(* ===== verification/Dsl.v ===== *)
(** The Python values the RAGFlow SDK hands over, and the walks over them
    (portal_server.py): [_base_to_dict], [_extract_kb_ids_from_dsl],
    [_patch_dsl_kb_ids] and [_find_reference].

    The SDK wraps a dict in a [Base] object whose attributes are the items of the
    dict, so a value mixes dicts, lists and such objects. *)
From S2P Require Import Prelude PyText Json.

Unset Elimination Schemes.
Inductive pyv :=
  | PNone
  | PBool (b : bool)
  | PInt (z : Z)
  | PFloat (lit : string)
  | PStr (s : string)
  | PList (l : list pyv)
  | PDict (kvs : list (string * pyv))
  | PBase (attrs : list (string * pyv)).   (* an object with a [__dict__] *)
Set Elimination Schemes.

Section pyv_ind.
Context (P : pyv → Prop).
Context (Hnone : P PNone) (Hbool : ∀ b, P (PBool b)) (Hint : ∀ z, P (PInt z))
  (Hfloat : ∀ s, P (PFloat s)) (Hstr : ∀ s, P (PStr s))
  (Hlist : ∀ l, Forall P l → P (PList l))
  (Hdict : ∀ kvs, Forall (λ kv, P kv.2) kvs → P (PDict kvs))
  (Hbase : ∀ kvs, Forall (λ kv, P kv.2) kvs → P (PBase kvs)).

Fixpoint pyv_ind (v : pyv) : P v :=
  let items := fix go l : Forall (λ kv : string * pyv, P kv.2) l :=
    match l with
    | [] => Forall_nil_2 _
    | x :: l' => Forall_cons_2 (λ kv, P kv.2) x l' (pyv_ind x.2) (go l')
    end in
  match v with
  | PNone => Hnone
  | PBool b => Hbool b
  | PInt z => Hint z
  | PFloat s => Hfloat s
  | PStr s => Hstr s
  | PList l =>
      Hlist l ((fix go l : Forall P l :=
        match l with
        | [] => Forall_nil_2 P
        | x :: l' => Forall_cons_2 P x l' (pyv_ind x) (go l')
        end) l)
  | PDict kvs => Hdict kvs (items kvs)
  | PBase kvs => Hbase kvs (items kvs)
  end.
End pyv_ind.

(** ** Values and JSON *)

Fixpoint of_json (j : json) : pyv :=
  match j with
  | JNull => PNone
  | JBool b => PBool b
  | JInt z => PInt z
  | JFloat s => PFloat s
  | JStr s => PStr s
  | JArr l => PList (map of_json l)
  | JObj kvs => PDict (map (λ kv, (kv.1, of_json kv.2)) kvs)
  end.

(** What [json.dumps] serializes: [None] (a [TypeError]) on an SDK object. *)
Fixpoint to_json (v : pyv) : option json :=
  match v with
  | PNone => Some JNull
  | PBool b => Some (JBool b)
  | PInt z => Some (JInt z)
  | PFloat s => Some (JFloat s)
  | PStr s => Some (JStr s)
  | PList l =>
      JArr <$> foldr (λ x acc, j ← to_json x; l' ← acc; Some (j :: l')) (Some []) l
  | PDict kvs =>
      JObj <$> foldr (λ kv acc, j ← to_json kv.2; l' ← acc; Some ((kv.1, j) :: l')) (Some []) kvs
  | PBase _ => None
  end.

Lemma to_of_json j : to_json (of_json j) = Some j.
Proof.
  induction j as [| | | | |l IH|kvs IH] using json_ind; simpl; try done.
  - enough (foldr (λ x acc, j ← to_json x; l' ← acc; Some (j :: l')) (Some [])
              (map of_json l) = Some l) as -> by done.
    induction IH as [|x l Hx _ IHl]; simpl; [done|]. by rewrite Hx, IHl.
  - enough (foldr (λ kv acc, j ← to_json kv.2; l' ← acc; Some ((kv.1, j) :: l')) (Some [])
              (map (λ kv, (kv.1, of_json kv.2)) kvs) = Some kvs) as -> by done.
    induction IH as [|[k x] l Hx _ IHl]; simpl in *; [done|]. by rewrite Hx, IHl.
Qed.

(** ** [bool(v)] and [str(v)] *)

Definition py_bool (v : pyv) : bool :=
  match v with
  | PNone => false
  | PBool b => b
  | PInt z => negb (z =? 0)%Z
  | PFloat lit => match lit_float lit with S754_zero _ => false | _ => true end
  | PStr s => truthy s
  | PList l => match l with [] => false | _ => true end
  | PDict kvs => match kvs with [] => false | _ => true end
  | PBase _ => true
  end.

Section str.
(** The default [repr] of an object names its address. *)
Context (base_repr : list (string * pyv) → string).

Definition single_quote : ascii := ascii_of_N 39.

Definition repr_char (q c : ascii) : bytes :=
  let n := N_of_ascii c in
  if decide (c = q ∨ c = backslash) then [backslash; c]
  else if (n =? 10)%N then to_bytes "\n"
  else if (n =? 13)%N then to_bytes "\r"
  else if (n =? 9)%N then to_bytes "\t"
  else if (n <? 32)%N || (n =? 127)%N then to_bytes "\x" ++ drop 2 (hex4 n)
  else [c].

Definition repr_str (s : string) : string :=
  let b := to_bytes s in
  let q := if decide (single_quote ∈ b ∧ quote ∉ b) then quote else single_quote in
  of_bytes (q :: concat (map (repr_char q) b) ++ [q]).

Fixpoint py_repr (v : pyv) : string :=
  match v with
  | PNone => "None"
  | PBool b => if b then "True" else "False"
  | PInt z => str_of_Z z
  | PFloat lit => lit
  | PStr s => repr_str s
  | PList l => "[" +:+ py_join ", " (map py_repr l) +:+ "]"
  | PDict kvs =>
      "{" +:+ py_join ", " (map (λ kv, repr_str kv.1 +:+ ": " +:+ py_repr kv.2) kvs) +:+ "}"
  | PBase attrs => base_repr attrs
  end.

Definition py_str (v : pyv) : string := match v with PStr s => s | _ => py_repr v end.
End str.

(** ** [_base_to_dict] *)

Fixpoint base_to_dict (max_depth : nat) (v : pyv) : pyv :=
  match max_depth with
  | O => v
  | S d =>
      match v with
      | PBase kvs | PDict kvs => PDict (map (λ kv, (kv.1, base_to_dict d kv.2)) kvs)
      | PList l => PList (map (base_to_dict d) l)
      | _ => v
      end
  end.

(** ** [_extract_kb_ids_from_dsl] *)

Section extract.
Context (base_repr : list (string * pyv) → string).

(** [result.extend(str(x) for x in val if x)] for a list [val] *)
Definition id_list (v : option pyv) : list string :=
  match v with
  | Some (PList l) => map (py_str base_repr) (filter (λ x, py_bool x = true) l)
  | _ => []
  end.

Fixpoint extract_kb_ids_from_dsl (max_depth : nat) (dsl : pyv) : list string :=
  match max_depth with
  | O => []
  | S d =>
      match base_to_dict 10 dsl with
      | PDict kvs =>
          let sub v := match v with PDict _ => extract_kb_ids_from_dsl d v | _ => [] end in
          dict_fromkeys
            (id_list (dict_get "kb_ids" kvs) ++ id_list (dict_get "dataset_ids" kvs) ++
             concat (map (λ kv, match kv.2 with
                                | PDict _ => extract_kb_ids_from_dsl d kv.2
                                | PList l => concat (map sub l)
                                | _ => []
                                end) kvs))
      | _ => []
      end
  end.
End extract.

(** ** [_patch_dsl_kb_ids] *)

(** [d.get(k, dflt)]: [None] (an [AttributeError]) when [d] is not a dict. *)
Definition get_or (k : string) (dflt : json) (d : json) : option json :=
  match d with JObj kvs => Some (default dflt (dict_get k kvs)) | _ => None end.

Definition json_is (s : string) (j : json) : bool :=
  match j with JStr s' => bool_decide (s' = s) | _ => false end.

(** [params["kb_ids"] = ...; params["dataset_ids"] = ...] *)
Definition set_kbs (ids : list string) (params : json) : option json :=
  match params with
  | JObj kvs =>
      Some (JObj (dict_set "dataset_ids" (json_strs ids) (dict_set "kb_ids" (json_strs ids) kvs)))
  | _ => None
  end.

(** Writes [v] back where the dict [d] holds the object under [k]: an update of
    the fresh default of [d.get(k, {})] is lost. *)
Definition write_back (k : string) (v d : json) : json :=
  match d with
  | JObj kvs => match dict_get k kvs with Some _ => JObj (dict_set k v kvs) | None => d end
  | _ => d
  end.

(** The tool loop body *)
Definition patch_tool (ids : list string) (tool : json) : option json :=
  match tool with
  | JObj _ =>
      tool_params ← get_or "params" (JObj []) tool;
      tool_name ← get_or "component_name" (JStr "") tool;
      if json_is "Retrieval" tool_name then
        p ← set_kbs ids tool_params; Some (write_back "params" p tool)
      else Some tool
  | _ => Some tool
  end.

Definition patch_component (ids : list string) (comp : json) : option json :=
  obj ← get_or "obj" (JObj []) comp;
  params ← get_or "params" (JObj []) obj;
  comp_name ← get_or "component_name" (JStr "") obj;
  params ← (if json_is "Retrieval" comp_name then set_kbs ids params else Some params);
  tools ← get_or "tools" (JArr []) params;
  params ← match tools with
           | JArr l => l' ← mapM (patch_tool ids) l; Some (write_back "tools" (JArr l') params)
           | _ => Some params
           end;
  Some (write_back "obj" (write_back "params" params obj) comp).

Definition patch_dsl_kb_ids (dsl : json) (new_kb_ids : list string) : option json :=
  components ← get_or "components" (JObj []) dsl;
  match components with
  | JObj kvs =>
      kvs' ← mapM (λ kv, c ← patch_component new_kb_ids kv.2; Some (kv.1, c)) kvs;
      Some (write_back "components" (JObj kvs') dsl)
  | _ => None
  end.

(** ** [_find_reference] *)

Fixpoint find_reference (max_depth : nat) (obj : json) : option json :=
  match max_depth with
  | O => None
  | S d =>
      match obj with
      | JObj kvs =>
          match dict_get "chunks" kvs with
          | Some (JObj []) | Some (JArr []) => None
          | Some _ => Some obj
          | None =>
              if bool_decide (is_Some (dict_get "content" kvs)) &&
                 (bool_decide (is_Some (dict_get "document_name" kvs)) ||
                  bool_decide (is_Some (dict_get "docnm_kwd" kvs)))
              then Some (JObj [("chunks", obj)])
              else
                foldr (λ kv acc,
                  match kv.2 with
                  | JObj _ => match find_reference d kv.2 with Some r => Some r | None => acc end
                  | JArr l => foldr (λ x acc, match find_reference d x with
                                              | Some r => Some r | None => acc end) acc l
                  | _ => acc
                  end) None kvs
          end
      | _ => None
      end
  end.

-*-*-

Exercise goal: Reproduce only the lines above spanning from the line containing "p ← set_kbs" through the line containing "obj ← get_or", word for word.

Written solution:
        p ← set_kbs ids tool_params; Some (write_back "params" p tool)
      else Some tool
  | _ => Some tool
  end.

Definition patch_component (ids : list string) (comp : json) : option json :=
  obj ← get_or "obj" (JObj []) comp;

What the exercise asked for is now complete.